Looking for some suggestions on how to figure out what is bottle necking out cluster.
I have 18 Servers ( >128gb ,and 20 Cores) running 22 Nodes (3 clients, 5 masters, 14 Data Nodes) (JVMs are all at 30GB Heap)
~340 Indexes with ~20K Primary Shards ( Replica 1 so total 40K shards) for a total of 15TB of space (EMC storage ) Indexing about 1.2M events a minute all day long
So if everything is fine I have not issue, but if I do any kind of maintenance , snapshots, rebalancing , restarts etc I get a lot of 503 Cluster Timeouts or Command Timeouts.
What I don't get is that I have very little CPU utilization, and load is about 2.7 and there only about 500Mbs Disk IO on the EMC which is capable of doing a lot more (per benchmarks we have done >4gbs write)

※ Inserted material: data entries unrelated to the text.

(* ===== verification/BlockQueueClaims.v ===== *)
(** * BlockQueueClaims: the order in which the block queue gives its blocks

    A node is the queue beside the set of blocks that the chain knows.  Its steps are the operations of the queue, with those of the thread
    of verification between them, and the growth of the chain.  Along such steps the queue keeps the blocks behind their parents. *)

From Stdlib Require Import ZArith Lia Bool.
From stdpp Require Import base list gmap sets.
From S2P Require Import Prelude CommonData Rlp RlpCodec TrieHash BlockHeader BlockQueue.
Open Scope Z_scope.
Open Scope skaled_scope.

(** ** Blocks behind their parents *)

(** Each pair is the hash of a block and that of its parent, which is known or earlier in the list. *)
Fixpoint inOrder (known : gset Z) (l : list (Z * Z)) : Prop :=
  match l with [] => True | (h, p) :: l' => p ∈ known /\ inOrder ({[h]} ∪ known) l' end.
Definition hashesOf (l : list (Z * Z)) : gset Z := list_to_set l.*1.
Lemma inOrder_mono K K' l : K ⊆ K' -> inOrder K l -> inOrder K' l.
Proof. revert K K'. induction l as [|[h p] l IH]; intros K K' HK; [done|]. intros [Hp Hl]. split; [set_solver|]. eapply IH; [|done]. set_solver. Qed.
Lemma inOrder_app K l l' : inOrder K (l ++ l') <-> inOrder K l /\ inOrder (hashesOf l ∪ K) l'.
Proof.
  revert K. induction l as [|[h p] l IH]; intros K; cbn.
  - unfold hashesOf. cbn. replace (∅ ∪ K) with K by set_solver. tauto.
  - rewrite IH. replace (hashesOf ((h, p) :: l) ∪ K) with (hashesOf l ∪ ({[h]} ∪ K)) by (unfold hashesOf; cbn; set_solver). tauto.
Qed.
Lemma inOrder_one K h p : inOrder K [(h, p)] <-> p ∈ K.
Proof. cbn. tauto. Qed.
Lemma hashesOf_app l l' : hashesOf (l ++ l') = hashesOf l ∪ hashesOf l'.
Proof. unfold hashesOf. by rewrite fmap_app, list_to_set_app_L. Qed.
Lemma hashesOf_one p : hashesOf [p] = {[p.1]}.
Proof. unfold hashesOf. cbn. apply (right_id_L ∅ (∪)). Qed.
Lemma inOrder_siblings K p l : p ∈ K -> inOrder K (map (fun h => (h, p)) l).
Proof. revert K. induction l as [|h l IH]; intros K Hp; [done|]. split; [done|]. apply IH. set_solver. Qed.

(** ** What the queue holds *)

Definition pairV (b : QueuedBlock) : Z * Z := (v_hash b, v_parent b).
Definition pairU (u : UnverifiedBlock) : Z * Z := (u_hash u, u_parentHash u).
Definition verifiedPairs (q : BlockQueue) : list (Z * Z) := map pairV (q_items (bq_verified q)).
Definition workPairs (q : BlockQueue) : list (Z * Z) := match bq_work q with Some u => [pairU u] | None => [] end.
Definition unverifiedPairs (q : BlockQueue) : list (Z * Z) := map pairU (q_items (bq_unverified q)).
Definition pending (q : BlockQueue) : list (Z * Z) := verifiedPairs q ++ workPairs q ++ unverifiedPairs q.
Definition waitingHashes (q : BlockQueue) : list Z := map (fun e => fst (snd e)) (m_entries (bq_unknown q)).
Definition awaited (q : BlockQueue) : gset Z := list_to_set (m_entries (bq_unknown q)).*1.
Lemma sortCompare_toDouble {A} (comparefn : A → A → Num) (x y : A) (d : Z) :
  comparefn x y = toDouble d →
  numSign (sortCompare comparefn x y) = Z.sgn d
  ∧ (precedes comparefn x y ↔ d < 0)
  ∧ (Z.abs d < 2 ^ 53 → sortCompare comparefn x y = Int d).
Proof.
  intros Hc. unfold precedes, sortCompare. rewrite Hc.
  destruct (toDouble_sign d) as [Hnan Hsign].
  pose proof (toDouble_negative d) as Hneg.
  pose proof (toDouble_small d) as Hsmall.
  destruct (toDouble d); [done|..]; split_and!; done.
Qed.

(** ** Watchlist filters and sorts *)

Section WatchlistProperties.
Variable localeCompare : string → string → Z.

Lemma year_desc_compare (a b : Movie.t) (ya yb : Z) :
  parseInt (Movie.year a) = Int ya → parseInt (Movie.year b) = Int yb →
  numSign (sortCompare (watchlistCompare localeCompare YEAR_DESC) a b)
  = Z.sgn (yb - ya)
  ∧ (precedes (watchlistCompare localeCompare YEAR_DESC) a b ↔ yb - ya < 0)
  ∧ (Z.abs (yb - ya) < 2 ^ 53 →
       sortCompare (watchlistCompare localeCompare YEAR_DESC) a b
       = Int (yb - ya)).
Proof.
  intros Ha Hb. apply sortCompare_toDouble. simpl. by rewrite Ha, Hb.
Qed.

Lemma year_asc_compare (a b : Movie.t) (ya yb : Z) :
  parseInt (Movie.year a) = Int ya → parseInt (Movie.year b) = Int yb →
  numSign (sortCompare (watchlistCompare localeCompare YEAR_ASC) a b)
  = Z.sgn (ya - yb)
  ∧ (precedes (watchlistCompare localeCompare YEAR_ASC) a b ↔ ya - yb < 0)
  ∧ (Z.abs (ya - yb) < 2 ^ 53 →
       sortCompare (watchlistCompare localeCompare YEAR_ASC) a b
       = Int (ya - yb)).
Proof.
  intros Ha Hb. apply sortCompare_toDouble. simpl. by rewrite Ha, Hb.
Qed.

Lemma yearGe_trans (x y z : Movie.t) : yearGe x y → yearGe y z → yearGe x z.
Proof.
  intros (yx & yy & Hx & Hy & ?) (yy' & yz & Hy' & Hz & ?).
  rewrite Hy in Hy'. simplify_eq. exists yx, yz. split_and!; [done..|lia].
Qed.

Lemma year_desc_sorted (l : list Movie.t) :
  Forall finiteYear l →
  StronglySorted yearGe (sort (watchlistCompare localeCompare YEAR_DESC) l).
Proof.
  apply (sort_StronglySorted _ yearGe finiteYear).
  - intros x y z _ _ _. apply yearGe_trans.
  - intros x y [yx Hx] [yy Hy] Hp.
    apply (year_desc_compare x y yx yy Hx Hy) in Hp.
    exists yx, yy. split_and!; [done..|lia].
  - intros x y [yx Hx] [yy Hy] Hp.
    rewrite (proj1 (proj2 (year_desc_compare x y yx yy Hx Hy))) in Hp.
    exists yy, yx. split_and!; [done..|lia].
Qed.
Definition get_detection_tokens (info : LanguageConfig) : list string :=
  match suffixes info, filenames info with
  | None, None =>
      match extensions info with
      | Some exts => exts
      | None => []
      end
  | sfx, fns =>
      let collected := [] in
      let collected := match sfx with Some l => collected ++ l | None => collected end in
      let collected := match fns with Some l => collected ++ l | None => collected end in
      Py.dict_fromkeys collected
  end.

(** A [Source] member is a [str] equal to its value, so both branches of
    the [isinstance] test return the stored string. *)
Definition normalize_source (info : LanguageConfig) : string :=
  match source info with
  | Some s => s
  | None => Source.value Source.EXTRA
  end.

(** [bool(list)] is true for a non-empty list. *)
Definition has_detection_tokens (info : LanguageConfig) : bool :=
  match get_detection_tokens info with
  | [] => false
  | _ :: _ => true
  end.

Definition should_include (info : LanguageConfig) (args : GenerateArgs) : bool :=
  if EXCLUDE_LANGUAGES_WITHOUT_DETECTION && negb (has_detection_tokens info) then false
  else if all args then true
  else
    let source := normalize_source info in
    if native args && bool_decide (source = Source.value Source.NATIVE) then true
    else if ext args && bool_decide (source = Source.value Source.EXTENSION) then true
    else if negb (native args) && negb (ext args) then
      bool_decide (source ∈ [Source.value Source.NATIVE; Source.value Source.EXTENSION])
    else false.

(** The registry as [generate.py] reads it, after the cast of
    [normalize_config]. *)
Abbreviation typed_config := (list (string * LanguageConfig)).

Definition generate_path_suffixes (extensions : list string) : list string :=
  Py.sorted extensions ≫= λ ext,
    (λ variant, ext +:+ "." +:+ variant) <$> JINJA_VARIANTS.






Definition infer_selected_source_categories (cfg : typed_config) (args : GenerateArgs)
  : list string :=
  let selected_sources : gset string :=
    list_to_set (normalize_source <$> List.filter (λ info, should_include info args) cfg.*2) in
  let ordered_sources :=
    [Source.value Source.NATIVE; Source.value Source.EXTENSION; Source.value Source.EXTRA] in
  let source_categories :=
    List.filter (λ source, bool_decide (source ∈ selected_sources)) ordered_sources in
  match source_categories with
  | [] => ["none"]
  | _ :: _ => source_categories
  end.

(** [sort_config]: the text written to [CONFIG_PATH] and the line
    printed; [file] is the content of [CONFIG_PATH] beforehand. *)
Definition sort_config (CONFIG_PATH : string) (file : option string)
  : result (string * string) :=
  config ← load_and_validate_config CONFIG_PATH file;
  text ← save_config config;
  Ok (text, "Sorted " +:+ pretty (length config) +:+ " languages in languages.toml").

End Generate.

(** ** sync_zed_languages.py *)

Module Sync.
Import Common.
(** ** Where a credential can come from *)

(** X4.  After [create_page] the account holds the credential it had or
    one that a provisioning call of this operation handed out; an operation
    without a successful provisioning leaves the credential alone. *)
Theorem create_page_credential (args : PageArgs) (self : Telegraph) (w : World) :
  exists evs,
    trace (snd (create_page args self w)) = trace w ++ evs /\
    (access_token (snd (fst (create_page args self w))) = access_token self \/
     In (EvCreateAccount (Return (access_token (snd (fst (create_page args self w))))))
        evs) /\
    ((forall tok, ~ In (EvCreateAccount (Return tok)) evs) ->
     access_token (snd (fst (create_page args self w))) = access_token self).
Proof.
  assert (exists evs,
             trace (snd (create_page args self w)) = trace w ++ evs /\
             (access_token (snd (fst (create_page args self w))) = access_token self \/
              In (EvCreateAccount
                    (Return (access_token (snd (fst (create_page args self w))))))
                 evs)) as (evs & T & [H|H]).
  { pattern self, w, (create_page args self w). apply create_page_runs; clear self w.
    - intros self w Hr. exists []. cbn. rewrite app_nil_r. auto.
    - intros self w p Hr Hp. eexists. cbn [fst snd].
      split; [apply attempted_trace|]. left. reflexivity.
    - intros self w e Hr Hp Hf. eexists. cbn [fst snd].
      split; [apply attempted_trace|]. left. reflexivity.
    - intros self w e Hr Hp Hf HW. eexists. cbn [fst snd].
      split; [apply attempted_trace|]. left. reflexivity.
    - intros self w e W e' self2 w2 Hr Hp HW Hb.
      destruct (flood_backoff_summary _ _ _ _ _ _ Hb) as (evs1 & T1 & _ & _ & K & _).
      exists ([EvSleep (throttle self w);
               EvCreatePage (access_token self) args
                 (now w + throttle self w + delays w 0%nat)%Q
                 (now (attempted args self w)) (pages w 0%nat)] ++ evs1).
      cbn [fst snd].
      split; [rewrite T1, attempted_trace, <- app_assoc; reflexivity|].
      destruct K as [K|K]; [left; exact K|right; apply in_or_app; right; exact K].
    - intros self w e W self2 w2 Hr Hp HW Hb (evs & T & K2).
      destruct (flood_backoff_summary _ _ _ _ _ _ Hb) as (evs1 & T1 & _ & _ & K & _).
      exists ([EvSleep (throttle self w);
               EvCreatePage (access_token self) args
                 (now w + throttle self w + delays w 0%nat)%Q
                 (now (attempted args self w)) (pages w 0%nat)] ++ evs1 ++ evs).
      split; [rewrite T, T1, attempted_trace, <- !app_assoc; reflexivity|].
      destruct K2 as [K2|K2].
      + rewrite K2. destruct K as [K|K]; [left; exact K|].
        right. apply in_or_app. right. apply in_or_app. left. exact K.
      + right. apply in_or_app. right. apply in_or_app. right. exact K2. }
  - exists evs. auto.
  - exists evs. split; [exact T|]. split; [right; exact H|].
    intros Hno. exfalso. exact (Hno _ H).
Qed.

So, I know there are Cat commands for "Hot Threads" and "Pending Tasks" and "tasks" but I have no clue on how to read them, nor what to look for that would be askew.
I have:
- Tuned my Index settings to reduce shards on small indexes so that will reduce some of the sharding
- We are planing a 5.2 upgrade but that is probably still 1 to 2 months away
- I have tuned the Networking and Disk I/O based on RHEL best practices.
I am really baffled what the bottleneck is , any in-site on what exactly to look for or links would be really helpful.